L’attaque par fatigue MFA, aussi appelée MFA bombing ou notification fatigue attack, est une technique de piratage qui cible non pas votre mot de passe, mais votre second facteur d’authentification. Elle vise à vous épuiser psychologiquement pour vous faire commettre une erreur.

Le scénario est toujours le même :

1. Vol de vos identifiants : Un attaquant obtient vos identifiants de connexion (nom d’utilisateur et mot de passe), souvent via un hameçonnage (phishing) ou une fuite de données.

2. Lancement d’un bombardement : Il utilise ces identifiants pour lancer des dizaines, voire des centaines, de tentatives de connexion sur votre compte, depuis un endroit différent du vôtre.

3. L’avalanche de notifications : Chaque tentative déclenche une notification push sur votre smartphone (via Microsoft Authenticator, Google Prompt, Duo, etc.) vous demandant "Approuvez-vous cette connexion ?".

4. L’erreur fatale par épuisement : Submergé par cette avalanche d'alertes, dans l’énervement, la confusion ou simplement par inadvertance, vous finissez par appuyer sur "Approuver". L’attaquant obtient alors l’accès à votre compte.

Cette menace est malheureusement bien réelle et documentée.

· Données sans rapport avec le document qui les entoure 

(** The key a request's epochs are stored under. *)
Definition epoch_key (request : AdmitDatasetRequest) : string :=
  EtcdTenantDatasetEpochKey (req_TenantId request) (req_DatasetId request).

(** The three ways [saveEpochs] can succeed. [w1] is the store when the list
    was read, [w2] the store the write was applied to. *)
Inductive saved (request : AdmitDatasetRequest) (epochs : list EpochInfo) (w w' : W) : Prop :=
| saved_unchanged old :
    etcd_env w w' → stored w' (epoch_key request) = Some {| eil_Epochs := old |} →
    old ≡ₚ epochs → saved request epochs w w'
| saved_merged w2 old bytes err :
    etcd_env w w2 → stored w2 (epoch_key request) = Some {| eil_Epochs := old |} →
    proto_Marshal {| eil_Epochs := mergeEpochs epochs old |} = (bytes, err) →
    committed (epoch_key request) bytes w2 w' → saved request epochs w w'
| saved_created w1 w2 bytes :
    etcd_env w w1 → etcd_view w1 !! epoch_key request = None →
    etcd_env w1 w2 → proto_Marshal {| eil_Epochs := epochs |} = (bytes, None) →
    committed (epoch_key request) bytes w2 w' → saved request epochs w w'.

Lemma saveEpochs_inv request epochs w w' :
  etcd_ok w → saveEpochs request epochs w = (Ok (), w') → saved request epochs w w'.
Proof.
  intros Hok. unfold saveEpochs. unfold mbind at 1, GoM_bind at 1.
  destruct (GetProtoMessage _ _ w) as [r w1] eqn:HG.
  apply GetProtoMessage_inv in HG as (Henv & g & -> & Hg). fold (epoch_key request) in *.
  destruct Hg as [m e|m e Hv|kv m e Hv|kv m Hv Hu]; cbn; [done| |done|].
  - unfold mbind, GoM_bind. destruct (PutProtoMessage _ _ w1) as [[resp| | |] w2] eqn:HP; try done.
    intros [= <-]. apply PutProtoMessage_inv in HP as (w3 & bytes & ? & ? & ?).
    by eapply (saved_created _ _ _ _ w1 w3).
  - destruct (areEpochSlicesEqual (eil_Epochs m) epochs) eqn:Heq.
    + intros [= <-]. apply areEpochSlicesEqual_Permutation in Heq.
      apply (saved_unchanged _ _ _ _ (eil_Epochs m)); [done| |done].
      unfold stored. rewrite Hv. cbn. rewrite Hu. by destruct m.
    + destruct (proto_Marshal _) as [bytes err] eqn:HM. unfold mbind, GoM_bind.
      destruct (etcd_TxnPut _ _ _ w1) as [[b| | |] w3] eqn:HT; try done.
      destruct b; [|done]. intros [= <-].
      apply TxnPut_law in HT as (w2 & Henv2 & [(_ & Hrev & Hc)|[(? & _)|(e & ? & _)]]); try done.
      apply (saved_merged _ _ _ _ w2 (eil_Epochs m) bytes err); [by eapply env_trans| |done|done].
      assert (etcd_ok w1) as Hok1 by by eapply env_ok.
      destruct Hok1 as [Hnn Hpos]. specialize (Hpos _ _ Hv) as Hkv.
      unfold mod_revision in Hrev. unfold stored.
      destruct (etcd_view w2 !! epoch_key request) as [kv2|] eqn:Hv2; [|lia].
      assert (kv2 = kv) as -> by by eapply (env_mod_revision w1 w2).
      cbn. rewrite Hu. by destruct m.
Qed.


Lemma saved_contains request epochs w w' :
  (∀ m : EpochInfoList, (proto_Marshal m).2 = None) →
  saved request epochs w w' →
  ∃ es, stored w' (epoch_key request) = Some {| eil_Epochs := es |} ∧ ∀ e, e ∈ epochs → e ∈ es.
Proof.
  intros HM [old He Hs Hp|w2 old bytes err He Hs Hm Hc|w1 w2 bytes _ _ _ Hm Hc].
  - exists old. split; [done|]. intros e. by rewrite Hp.
  - exists (mergeEpochs epochs old). specialize (HM {| eil_Epochs := mergeEpochs epochs old |}).
    rewrite Hm in HM. cbn in HM. subst err. split; [by eapply committed_stored|].
    intros e ?. apply mergeEpochs_union. by left.
  - exists epochs. split; [by eapply committed_stored|done].
Qed.
(** What writing does: a call that is over or failed leaves the stored list as it
    is; the others have added their epochs, whatever the caller is told. *)
Lemma write_effect old t epochs d r ok cs1 cs2 s s' es :
  save_ok old (mkSaveSys s (cs1 ++ mkClient epochs (Writing d) :: cs2)) es →
  foreign t → save_write request epochs d (with_turn t s) = (r, s') →
  (ok = true → r = Ok ()) →
  ∃ es', save_ok old (mkSaveSys s' (cs1 ++ mkClient epochs (Returned ok) :: cs2)) es' ∧
    (es' = es ∧ (abstract_pc (Writing d) = Committed ∨ (abstract_pc (Writing d) = Pending ∧ ok = false)) ∨
     abstract_pc (Writing d) = Pending ∧
     list_to_set (C := gset EpochInfo) es' = list_to_set es ∪ list_to_set epochs).
Proof.
  intros Hy Ht Hw Hans. pose proof (so_clients _ _ _ Hy) as Hc. cbn in Hc.
  rewrite Forall_app, Forall_cons in Hc. destruct Hc as (_ & Hd & _). cbn in Hd.
  destruct (after_turn_same t s Ht (so_etcd _ _ _ Hy)) as (Hok & Hk & Hrev).
  destruct d as [o| |rev bytes]; [|done|].
  - injection Hw as <- <-. exists es.
    apply (save_ok_same old s (with_turn t s)) in Hy; [|apply Hy|done|cbn; lia].
    split; [eapply save_ok_client; [exact Hy|]; intros Hr; by apply Hd, Hans|].
    left. split; [done|]. destruct o as [[]| | |]; [by left|..]; right;
      (split; [done|]); destruct ok; try done; by specialize (Hans eq_refl).
  - destruct Hd as (_ & read & -> & Hread). apply (save_ok_same _ _ _ _ _ Hok Hk Hrev) in Hy.
    apply save_replace_inv in Hw as [[-> Hne]|(-> & Hm & ->)].
    + assert (ok = false) as -> by (destruct ok; [by destruct Hne, Hans|done]).
      exists es. split; [eapply save_ok_client; [exact Hy|done]|]. left. split; [done|by right].
    + assert (read = es) as ->.
      { apply Hread. unfold mod_revision in *. cbn in *. by rewrite <-Hk. }
      exists (mergeEpochs epochs es).
      split; [apply save_replace_ok with (rev := rev); [exact Hy|destruct ok; auto]|]. right. split; [done|].
      apply set_eq. intros e. rewrite elem_of_union, !elem_of_list_to_set, mergeEpochs_union. tauto.
Qed.

Lemma simulate_read old t epochs got cs1 cs2 s s' es :
  save_ok old (mkSaveSys s (cs1 ++ mkClient epochs Reading :: cs2)) es →
  foreign t → save_read request (with_turn t s) = (Ok got, s') →
  ∃ a', lsteps set_step (mkGrowSet (list_to_set es) ((abstract_client <$> cs1) ++
      mkCall epochs Pending :: (abstract_client <$> cs2))) [] a' ∧
    save_sim old (mkSaveSys s' (cs1 ++ mkClient epochs (Writing (save_decide epochs got)) :: cs2)) a'.
Proof.
  intros Hy Ht Hr. destruct (read_effect _ _ _ _ _ _ _ _ _ Hy Ht Hr) as [Hy' Hd].
  eexists. split; [|exact (save_sim_same _ _ _ _ _ _ _ Hy')].
  destruct (save_decide epochs got) as [[[]| | |]| |]; try apply lsteps_nil.
  specialize (Hd eq_refl). eapply lsteps_silent; [apply gs_commit|].
  rewrite commit_present by done. apply lsteps_nil.
Qed.

Lemma simulate_write old t epochs d r lost ok cs1 cs2 s s' es :
  save_ok old (mkSaveSys s (cs1 ++ mkClient epochs (Writing d) :: cs2)) es →
  foreign t → save_write request epochs d (with_turn t s) = (r, s') →
  ok = negb lost && match r with Ok _ => true | _ => false end →
  ∃ a', lsteps set_step (mkGrowSet (list_to_set es) ((abstract_client <$> cs1) ++
      mkCall epochs (abstract_pc (Writing d)) :: (abstract_client <$> cs2)))
      [Answered (length cs1) ok] a' ∧
    save_sim old (mkSaveSys s' (cs1 ++ mkClient epochs (Returned ok) :: cs2)) a'.
Proof.
  intros Hy Ht Hw Hans. rewrite <-(length_fmap abstract_client cs1).
  assert (ok = true → r = Ok ()) as Hr by (intros ->; by destruct lost, r as [[]| | |]).
  destruct (write_effect _ _ _ _ _ _ _ _ _ _ _ Hy Ht Hw Hr) as (es' & Hy' & Heff).
  eexists. split; [|exact (save_sim_same _ _ _ _ _ _ _ Hy')].
  destruct Heff as [[-> [->|[-> ->]]]|[-> ->]].
  - apply answer_committed.
  - apply answer_pending.
  - eapply lsteps_silent; [apply gs_commit|]. apply answer_committed.
Qed.

Lemma save_simulation old : forward_simulation save_step set_step (save_sim old).
Proof.
  intros y evs y' a (es & Hy & ->) Hs. destruct Hs as [epochs s cs|t epochs got cs1 cs2 s s' Ht Hr|
    t epochs d r lost ok cs1 cs2 s s' Ht Hw Hans]; cbn; rewrite ?fmap_app.
  - eexists. split; [apply lsteps_once; rewrite <-(length_fmap abstract_client cs); apply gs_call|].
    exists es. split; [|cbn; by rewrite fmap_app].
    destruct Hy as [Hok Hst Ho Hc Hg]. split; cbn in *; try done.
    + apply Forall_app; split; [done|]. by apply Forall_singleton.
    + intros e [?|(c & Hin & He)]%Hg; [by left|right]. exists c. split; [apply elem_of_app; by left|done].
  - by eapply simulate_read.
  - by eapply simulate_write.
Qed.

Lemma save_sim_init old s0 :
  etcd_ok s0 → holds s0 old → save_sim old (mkSaveSys s0 []) (mkGrowSet (list_to_set old) []).
Proof. intros Hok Hs. exists old. split; [|done]. split; cbn; try done. intros e He. by left. Qed.

Lemma save_traces old s0 tr y :
  etcd_ok s0 → holds s0 old → lsteps save_step (mkSaveSys s0 []) tr y →
  ∃ a, lsteps set_step (mkGrowSet (list_to_set old) []) tr a ∧ save_sim old y a.
Proof.
  intros Hok Hs. eapply (simulation_traces save_step set_step (save_sim old)).
  - apply save_simulation.
  - by apply save_sim_init.
Qed.


(** Concurrent saves are linearizable.  Whatever calls and answers the callers
    of [saveEpochs] observe in a run on a dataset that has a list, with failures,
    lost answers and foreign writes, a set that handles every call as one
    indivisible union, between the start of the call and its answer, shows
    exactly the same calls and answers in the same order; and at the end that
    set consists of the epochs of the stored list. *)
Theorem saves_linearizable s0 old tr y :
  etcd_ok s0 → holds s0 old → lsteps save_step (mkSaveSys s0 []) tr y →
  ∃ g es, lsteps set_step (mkGrowSet (list_to_set old) []) tr g ∧
    holds (y_store y) es ∧ gs_set g = list_to_set es.
Proof.
  intros Hok Hs (a & Ha & es & Hy & ->)%(save_traces old); [|done..].
  eexists _, es. split; [exact Ha|]. split; [apply Hy|done].
Qed.

(** ** Retrying *)

Lemma save_present s es epochs :
  Fake.st_schedule s = [] → holds s es →
  ∃ s', saveEpochs request epochs s = (Ok (), s') ∧ Fake.st_schedule s' = [] ∧
    holds s' (if areEpochSlicesEqual es epochs then es else mergeEpochs epochs es).
Proof.
  intros Hq Hs. rewrite saveEpochs_pieces. pose proof Hs as Hs'. unfold holds, stored in Hs'. cbn in Hs'.
  destruct (Fake.st_kvs s !! key) as [kv|] eqn:Hk; [|done]. cbn in Hs'.
  destruct (proto_Unmarshal (kv_Value kv)) as [m|] eqn:Hu; [|done]. injection Hs' as ->.
  assert (save_read request s = (Ok {| gp_msg := {| eil_Epochs := es |};
    gp_resp := Some {| get_Kvs := [kv] |}; gp_err := None |}, s)) as Hr.
  { unfold save_read, GetProtoMessage, mbind, GoM_bind, try. cbn. unfold Fake.Get, Fake.turn.
    rewrite Hq. fold key. rewrite Hk. cbn. by rewrite Hu. }
  unfold mbind, GoM_bind. rewrite Hr. unfold save_decide. cbn.
  destruct (areEpochSlicesEqual es epochs); [by exists s|].
  unfold save_write, mbind, GoM_bind. cbn. unfold Fake.TxnPut, Fake.turn. rewrite Hq. fold key.
  rewrite Hk, Z.eqb_refl. eexists. split_and!; [done|done|].
  eapply committed_stored; [apply Fake.write_committed|].
  by rewrite (surjective_pairing (proto_Marshal _)), Marshal_total.
Qed.

Lemma save_result s epochs s' :
  Fake.st_schedule s = [] → saveEpochs request epochs s = (Ok (), s') →
  Fake.st_schedule s' = [] ∧ ∃ es, holds s' es ∧ (es ≡ₚ epochs ∨ ∃ old, es = mergeEpochs epochs old).
Proof.
  intros Hq Hsave. destruct (Fake.st_kvs s !! key) as [kv|] eqn:Hk.
  - destruct (proto_Unmarshal (kv_Value kv)) as [[es]|e] eqn:Hu.
    + destruct (save_present s es epochs Hq) as (s1 & Hs1 & Hq1 & Hh).
      { unfold holds, stored. cbn. rewrite Hk. cbn. by rewrite Hu. }
      rewrite Hsave in Hs1. injection Hs1 as <-. split; [done|]. eexists. split; [exact Hh|].
      destruct (areEpochSlicesEqual es epochs) eqn:Heq; [left|right; by eexists].
      by apply areEpochSlicesEqual_Permutation.
    + rewrite saveEpochs_pieces in Hsave.
      unfold mbind, GoM_bind, save_read, GetProtoMessage, mbind, GoM_bind, try in Hsave.
      cbn in Hsave. unfold Fake.Get, Fake.turn in Hsave. rewrite Hq in Hsave. fold key in Hsave.
      rewrite Hk in Hsave. cbn in Hsave. by rewrite Hu in Hsave.
  - rewrite saveEpochs_pieces in Hsave.
    unfold mbind, GoM_bind, save_read, GetProtoMessage, mbind, GoM_bind, try in Hsave.
    cbn in Hsave. unfold Fake.Get, Fake.turn in Hsave. rewrite Hq in Hsave. fold key in Hsave.
    rewrite Hk in Hsave. cbn in Hsave. unfold mbind, GoM_bind, PutProtoMessage in Hsave.
    destruct (proto_Marshal _) as [bytes [err|]] eqn:HM; [done|].
    cbn in Hsave. unfold Fake.Put, Fake.turn in Hsave. rewrite Hq in Hsave.
    injection Hsave as <-. split; [done|]. exists epochs. split; [|by left].
    by eapply committed_stored; [apply Fake.write_committed|].
Qed.


End System.
End SaveSystem.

Elle s’inscrit dans une tendance plus large de sophistication des attaques ciblant nos appareils mobiles. Dans son bulletin d’alerte CERTFR-2025-CTI-012, l’ANSSI (Agence nationale de la sécurité des systèmes d’information) souligne que les téléphones sont des cibles d’intérêt pour les cybercriminels qui exploitent autant des vulnérabilités techniques que des méthodes d’ingénierie sociale comme celle-ci.

2-Les 3 signaux d’alarme à reconnaître absolument

Pour vous défendre, vous devez savoir reconnaître l’attaque en temps réel. Si l’un de ces scénarios se produit, considérez que vous êtes potentiellement en danger. Le premier signal est un bombardement de notifications : vous recevez une série très rapprochée de demandes d’approbation MFA, par exemple dix à vingt en moins de deux minutes.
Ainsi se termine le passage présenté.